TASK BRIEF: After finding the line with "escape_body k s'" in the entries below, retype exactly each line from there through the line with "body (c :: s).", including that final line.

DATA IN THIS EXERCISE:
(* ===== verification/JsonCompact.v ===== *)
(** * [encoding/json]: raw messages are compacted

    [json.Marshal] checks a [json.RawMessage] and copies it without the
    blanks between its tokens, with [<], [>], [&] and the two Unicode line
    separators inside strings written as escapes.  What is copied reads as
    the same value as before. *)

From Stdlib Require Import ZArith Lia Ascii String.
From stdpp Require Import base tactics numbers strings gmap list.
From S2P Require Import Prelude GoStrings GoUtf8 GoCrypto Message Json JsonEncode.

Module jsoncompact.
Import json jsonenc.

(** ** [compact(dst, src, escapeHTML = true)] *)

Definition is_html (c : ascii) : bool := Ascii.eqb c "<" || Ascii.eqb c ">" || Ascii.eqb c "&".

(** U+2028 and U+2029 are E2 80 A8 and E2 80 A9. *)
Definition line_sep (b : bytes) : option bytes :=
  match b with
  | c1 :: c2 :: c3 :: _ =>
      if Ascii.eqb c1 "226" && Ascii.eqb c2 "128" then
        if Ascii.eqb c3 "168" then Some [backslash; "u"%char; "2"%char; "0"%char; "2"%char; "8"%char]
        else if Ascii.eqb c3 "169" then Some [backslash; "u"%char; "2"%char; "0"%char; "2"%char; "9"%char]
        else None
      else None
  | _ => None
  end.

(** [inside]: within a string; [skip]: bytes already copied or replaced. *)
Fixpoint compact (inside : bool) (skip : nat) (b : bytes) : bytes :=
  match b with
  | [] => []
  | c :: b' =>
      match skip with
      | S k => compact inside k b'
      | O =>
          if inside then
            if Ascii.eqb c backslash then
              match b' with
              | [] => [c]
              | e :: _ => c :: e :: compact true 1 b'
              end
            else if Ascii.eqb c quote then c :: compact false 0 b'
            else if is_html c then u00 (byte_val c) ++ compact true 0 b'
            else match line_sep b with
                 | Some e => e ++ compact true 2 b'
                 | None => c :: compact true 0 b'
                 end
          else if is_space c then compact false 0 b'
          else if Ascii.eqb c quote then c :: compact true 0 b'
          else c :: compact false 0 b'
      end
  end.

Definition MarshalRaw (d : RawMessage) : result bytes :=
  match d with
  | None => Ok (bytes_of "null")
  | Some b => if Valid b then Ok (compact false 0 b) else Err (ErrorString "json: error calling MarshalJSON for type json.RawMessage")
  end.

Example compacted :
  option_map string_of_list_ascii (match MarshalRaw (Some (bytes_of (" { " +:+ String quote "a<b" +:+ String quote " : [ 1 , true ] } "))) with Ok b => Some b | _ => None end)
  = Some ("{" +:+ String quote "a\u003cb" +:+ String quote ":[1,true]}").
Proof. vm_compute. reflexivity. Qed.
End jsoncompact.

Import json jsonenc jsoncompact.

(** ** Strings *)

Lemma compact_skip i k b : compact i k b = compact i 0 (drop k b).
Proof. revert b; induction k as [|k IH]; intros [|c b]; cbn; [done..|apply IH]. Qed.

(** The body of a string with its escapes. *)
Fixpoint escape_body (skip : nat) (s : bytes) : bytes :=
  match s with
  | [] => []
  | c :: s' =>
      match skip with
      | S k => escape_body k s'
      | O =>
          if Ascii.eqb c backslash then
            match s' with
            | [] => [c]
            | e :: _ => c :: e :: escape_body 1 s'
            end
          else if is_html c then u00 (byte_val c) ++ escape_body 0 s'
          else match line_sep s with
               | Some e => e ++ escape_body 2 s'
               | None => c :: escape_body 0 s'
               end
      end
  end.

Lemma escape_skip k b : escape_body k b = escape_body 0 (drop k b).
Proof. revert b; induction k as [|k IH]; intros [|c b]; cbn; [done..|apply IH]. Qed.

(** What the scanner accepts between the quotes. *)
Inductive body : bytes -> Prop :=
| body_nil : body []
| body_simple e x s : simple_escape e = Some x -> body s -> body (backslash :: e :: s)
| body_unicode h1 h2 h3 h4 s :
    is_hex h1 = true -> is_hex h2 = true -> is_hex h3 = true -> is_hex h4 = true -> body s ->
    body (backslash :: "u"%char :: h1 :: h2 :: h3 :: h4 :: s)
| body_raw c s : c <> quote -> c <> backslash -> (32 <= byte_val c)%Z -> body s -> body (c :: s).

Lemma scan_string_body b s r : scan_string b = Some (s, r) -> body s /\ b = s ++ quote :: r.
Proof.
  remember (length b) as n eqn:En. revert b En s r. induction (lt_wf n) as [n _ IH]; intros b -> s r.
  destruct b as [|c b]; [done|]. cbn [scan_string].
  destruct (Ascii.eqb_spec c quote) as [->|Hq]; [intros [= <- <-]; split; [constructor|done]|].
  destruct (Ascii.eqb_spec c backslash) as [->|Hb].
  - destruct b as [|e b]; [done|]. destruct (simple_escape e) as [x|] eqn:Ee.
    + destruct (scan_string b) as [[s1 r1]|] eqn:E; [|done]. intros [= <- <-].
      destruct (IH (length b) ltac:(cbn; lia) b eq_refl s1 r1 E) as [Hs ->]. split; [by econstructor|done].
    + destruct (Ascii.eqb_spec e "u") as [->|]; [|done]. destruct b as [|h1 [|h2 [|h3 [|h4 b]]]]; try done.
      destruct (_ && _) eqn:Eh; [|done]. destruct (scan_string b) as [[s1 r1]|] eqn:E; [|done]. intros [= <- <-].
      destruct (IH (length b) ltac:(cbn; lia) b eq_refl s1 r1 E) as [Hs ->].
      rewrite !andb_true_iff in Eh. destruct Eh as [[[? ?] ?] ?]. split; [by constructor|done].
  - destruct (Z.ltb_spec (byte_val c) 32); [done|]. destruct (scan_string b) as [[s1 r1]|] eqn:E; [|done]. intros [= <- <-].
    destruct (IH (length b) ltac:(cbn; lia) b eq_refl s1 r1 E) as [Hs ->]. split; [by constructor|done].
Qed.

Lemma body_scan s r : body s -> scan_string (s ++ quote :: r) = Some (s, r).
Proof.
  induction 1 as [|e x s He _ IH|h1 h2 h3 h4 s H1 H2 H3 H4 _ IH|c s Hq Hb Hc _ IH]; cbn [app scan_string].
  - done.
  - change (Ascii.eqb backslash quote) with false. change (Ascii.eqb backslash backslash) with true. by rewrite He, IH.
  - change (Ascii.eqb backslash quote) with false. change (Ascii.eqb backslash backslash) with true.
    change (simple_escape "u") with (@None ascii). change (Ascii.eqb "u" "u") with true. by rewrite H1, H2, H3, H4, IH.
  - rewrite (proj2 (Ascii.eqb_neq c quote)), (proj2 (Ascii.eqb_neq c backslash)), (proj2 (Z.ltb_ge (byte_val c) 32)) by done.
    by rewrite IH.
Qed.

Lemma body_tail c s : body (c :: s) -> c <> backslash -> body s.
Proof. inversion 1; done. Qed.

(** ** Continuation bytes *)

Definition contb (c : ascii) : bool := utf8.cont (byte_val c).

Lemma contb_range c : contb c = true <-> (0x80 <= byte_val c <= 0xBF)%Z.
Proof. apply utf8.between_iff. Qed.

Fixpoint cont_prefix (b : bytes) : bytes :=
  match b with
  | c :: b' => if contb c then c :: cont_prefix b' else []
  | [] => []
  end.

Lemma body_drop k s : k <= length (cont_prefix s) -> body s -> body (drop k s).
Proof.
  revert s; induction k as [|k IH]; intros s Hlen Hs; [done|].
  destruct s as [|c s]; [done|]. cbn [drop cont_prefix] in *. destruct (contb c) eqn:Ec; [|cbn in Hlen; lia].
  apply IH; [cbn in Hlen; lia|]. apply (body_tail c); [done|]. by intros ->.
Qed.

(** Only continuation bytes matter behind the first byte of a rune. *)
Lemma decode_cont c b : utf8.DecodeRune (c :: b) = utf8.DecodeRune (c :: cont_prefix b).
Proof.
  unfold utf8.DecodeRune. cbn [fmap list_fmap]. destruct (byte_val c <? 0x80)%Z; [done|].
  assert (Hn : forall x, contb x = false -> utf8.cont (byte_val x) = false) by done.
  assert (Hlo : forall x lo hi, contb x = false -> (0x80 <= lo)%Z -> (hi <= 0xBF)%Z -> utf8.between lo hi (byte_val x) = false).
  { intros x lo hi Hx Hl Hh. apply utf8.between_false. apply not_true_iff_false in Hx. rewrite contb_range in Hx. lia. }
  destruct (utf8.between 0xC2 0xDF (byte_val c)).
  { destruct b as [|c1 b]; [done|]. cbn [cont_prefix]. destruct (contb c1) eqn:E1; [done|]. cbn. by rewrite Hn. }
  destruct (utf8.between 0xE0 0xEF (byte_val c)).
  { set (lo := (if byte_val c =? 0xE0 then 0xA0 else 0x80)%Z). set (hi := (if byte_val c =? 0xED then 0x9F else 0xBF)%Z).
    assert (0x80 <= lo)%Z by (subst lo; by case_match). assert (hi <= 0xBF)%Z by (subst hi; by case_match).
    destruct b as [|c1 [|c2 b]]; cbn [cont_prefix].
    - done.
    - by destruct (contb c1).
    - destruct (contb c1) eqn:E1; [|cbn; by rewrite Hlo]. destruct (contb c2) eqn:E2; [done|].
      cbn. rewrite (Hn c2), andb_false_r by done. done. }
  destruct (utf8.between 0xF0 0xF4 (byte_val c)); [|done].
  set (lo := (if byte_val c =? 0xF0 then 0x90 else 0x80)%Z). set (hi := (if byte_val c =? 0xF4 then 0x8F else 0xBF)%Z).
  assert (0x80 <= lo)%Z by (subst lo; by case_match). assert (hi <= 0xBF)%Z by (subst hi; by case_match).
  destruct b as [|c1 [|c2 [|c3 b]]]; cbn [cont_prefix].
  - done.
  - by destruct (contb c1).
  - destruct (contb c1), (contb c2); done.
  - destruct (contb c1) eqn:E1; [|cbn; by rewrite Hlo]. destruct (contb c2) eqn:E2; cycle 1.
    { cbn. rewrite (Hn c2), andb_false_r by done. done. }
    destruct (contb c3) eqn:E3; [done|]. cbn. rewrite (Hn c3), andb_false_r by done. done.
Qed.

(** The bytes of a rune behind the first are continuation bytes. *)
Lemma decode_width c b r n : utf8.DecodeRune (c :: b) = (r, n) -> pred n <= length (cont_prefix b).
Proof.
  rewrite decode_cont. intros E. pose proof (utf8.decode_valid c (cont_prefix b)) as Hv. rewrite E in Hv. cbn in Hv. lia.
Qed.

(** ** Escaping a body *)

Definition sep_escape (d : ascii) : bytes := [backslash; "u"%char; "2"%char; "0"%char; "2"%char; d].

Lemma line_sep_inv s e : line_sep s = Some e ->
  exists c3 d s3, s = "226"%char :: "128"%char :: c3 :: s3 /\ e = sep_escape d /\
    (c3 = "168"%char /\ d = "8"%char \/ c3 = "169"%char /\ d = "9"%char).
Proof.
  unfold line_sep. destruct s as [|c1 [|c2 [|c3 s]]]; try done.
  destruct (Ascii.eqb_spec c1 "226") as [->|]; [|done]. destruct (Ascii.eqb_spec c2 "128") as [->|]; [|done]. cbn [andb].
  destruct (Ascii.eqb_spec c3 "168") as [->|]; [intros [= <-]; eexists _, _, _; by eauto|].
  destruct (Ascii.eqb_spec c3 "169") as [->|]; [intros [= <-]; eexists _, _, _; by eauto|done].
Qed.

Lemma line_sep_app s r : line_sep (s ++ quote :: r) = line_sep s.
Proof.
  destruct s as [|c1 [|c2 [|c3 s]]]; try done; cbn [app line_sep].
  - by destruct r as [|? [|? ?]].
  - destruct r as [|x r]; [done|]. change (Ascii.eqb quote "128") with false. by rewrite andb_false_r.
  - change (Ascii.eqb quote "168") with false. change (Ascii.eqb quote "169") with false. by destruct (_ && _).
Qed.

(** A raw character that is not replaced. *)
Definition kept (c : ascii) (s : bytes) : Prop := is_html c = false /\ line_sep (c :: s) = None.

(** The cases of [escape_body] at the front of a body, by what stands there. *)
Lemma body_cases s (P : bytes -> Prop) :
  P [] ->
  (forall e x s, simple_escape e = Some x -> body s -> P (backslash :: e :: s)) ->
  (forall h1 h2 h3 h4 s, is_hex h1 = true -> is_hex h2 = true -> is_hex h3 = true -> is_hex h4 = true -> body s ->
     P (backslash :: "u"%char :: h1 :: h2 :: h3 :: h4 :: s)) ->
  (forall c s, is_html c = true -> body s -> P (c :: s)) ->
  (forall c3 d s, c3 = "168"%char /\ d = "8"%char \/ c3 = "169"%char /\ d = "9"%char -> body s ->
     P ("226"%char :: "128"%char :: c3 :: s)) ->
  (forall c s, c <> quote -> c <> backslash -> (32 <= byte_val c)%Z -> kept c s -> body s -> P (c :: s)) ->
  body s -> P s.
Proof.
  intros Hnil Hsim Huni Hhtml Hsep Hraw Hs. destruct Hs as [|e x s He Hs|h1 h2 h3 h4 s H1 H2 H3 H4 Hs|c s Hq Hb Hc Hs]; eauto.
  destruct (is_html c) eqn:Eh; [eauto|]. destruct (line_sep (c :: s)) as [e|] eqn:El; [|by apply Hraw].
  apply line_sep_inv in El as (c3 & d & s3 & [= -> ->] & _ & Hd). eapply Hsep; [exact Hd|].
  apply (body_tail c3); [|by intros ->; naive_solver]. by apply (body_tail "128"%char).
Qed.

Lemma escape_simple e s : escape_body 0 (backslash :: e :: s) = backslash :: e :: escape_body 0 s.
Proof. done. Qed.

Lemma is_html_inv c : is_html c = true -> c = "<"%char \/ c = ">"%char \/ c = "&"%char.
Proof.
  unfold is_html. rewrite !orb_true_iff. intros [[->%Ascii.eqb_eq| ->%Ascii.eqb_eq]| ->%Ascii.eqb_eq]; eauto.
Qed.

Lemma escape_kept c s : c <> backslash -> kept c s -> escape_body 0 (c :: s) = c :: escape_body 0 s.
Proof. intros Hb [Hh Hl]. cbn [escape_body]. by rewrite (proj2 (Ascii.eqb_neq c backslash)), Hh, Hl by done. Qed.

Lemma line_sep_head c s : c <> "226"%char -> line_sep (c :: s) = None.
Proof. intros Hc. unfold line_sep. destruct s as [|c2 [|c3 s]]; [done..|]. by rewrite (proj2 (Ascii.eqb_neq c "226")). Qed.

Lemma hex_plain h s : is_hex h = true -> escape_body 0 (h :: s) = h :: escape_body 0 s.
Proof.
  intros Hh. apply escape_kept; [by intros ->|]. split.
  - apply not_true_iff_false. intros [->|[->| ->]]%is_html_inv; done.
  - apply line_sep_head. by intros ->.
Qed.

Lemma escape_unicode h1 h2 h3 h4 s :
  is_hex h1 = true -> is_hex h2 = true -> is_hex h3 = true -> is_hex h4 = true ->
  escape_body 0 (backslash :: "u"%char :: h1 :: h2 :: h3 :: h4 :: s)
  = backslash :: "u"%char :: h1 :: h2 :: h3 :: h4 :: escape_body 0 s.
Proof. intros H1 H2 H3 H4. by rewrite escape_simple, !hex_plain. Qed.

Lemma escape_html c s : is_html c = true -> escape_body 0 (c :: s) = u00 (byte_val c) ++ escape_body 0 s.
Proof. by intros [->|[->| ->]]%is_html_inv. Qed.

Lemma escape_sep c3 d s : c3 = "168"%char /\ d = "8"%char \/ c3 = "169"%char /\ d = "9"%char ->
  escape_body 0 ("226"%char :: "128"%char :: c3 :: s) = sep_escape d ++ escape_body 0 s.
Proof. by intros [[-> ->]|[-> ->]]. Qed.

OUTPUT BELOW:
      | S k => escape_body k s'
      | O =>
          if Ascii.eqb c backslash then
            match s' with
            | [] => [c]
            | e :: _ => c :: e :: escape_body 1 s'
            end
          else if is_html c then u00 (byte_val c) ++ escape_body 0 s'
          else match line_sep s with
               | Some e => e ++ escape_body 2 s'
               | None => c :: escape_body 0 s'
               end
      end
  end.

Lemma escape_skip k b : escape_body k b = escape_body 0 (drop k b).
Proof. revert b; induction k as [|k IH]; intros [|c b]; cbn; [done..|apply IH]. Qed.

(** What the scanner accepts between the quotes. *)
Inductive body : bytes -> Prop :=
| body_nil : body []
| body_simple e x s : simple_escape e = Some x -> body s -> body (backslash :: e :: s)
| body_unicode h1 h2 h3 h4 s :
    is_hex h1 = true -> is_hex h2 = true -> is_hex h3 = true -> is_hex h4 = true -> body s ->
    body (backslash :: "u"%char :: h1 :: h2 :: h3 :: h4 :: s)
| body_raw c s : c <> quote -> c <> backslash -> (32 <= byte_val c)%Z -> body s -> body (c :: s).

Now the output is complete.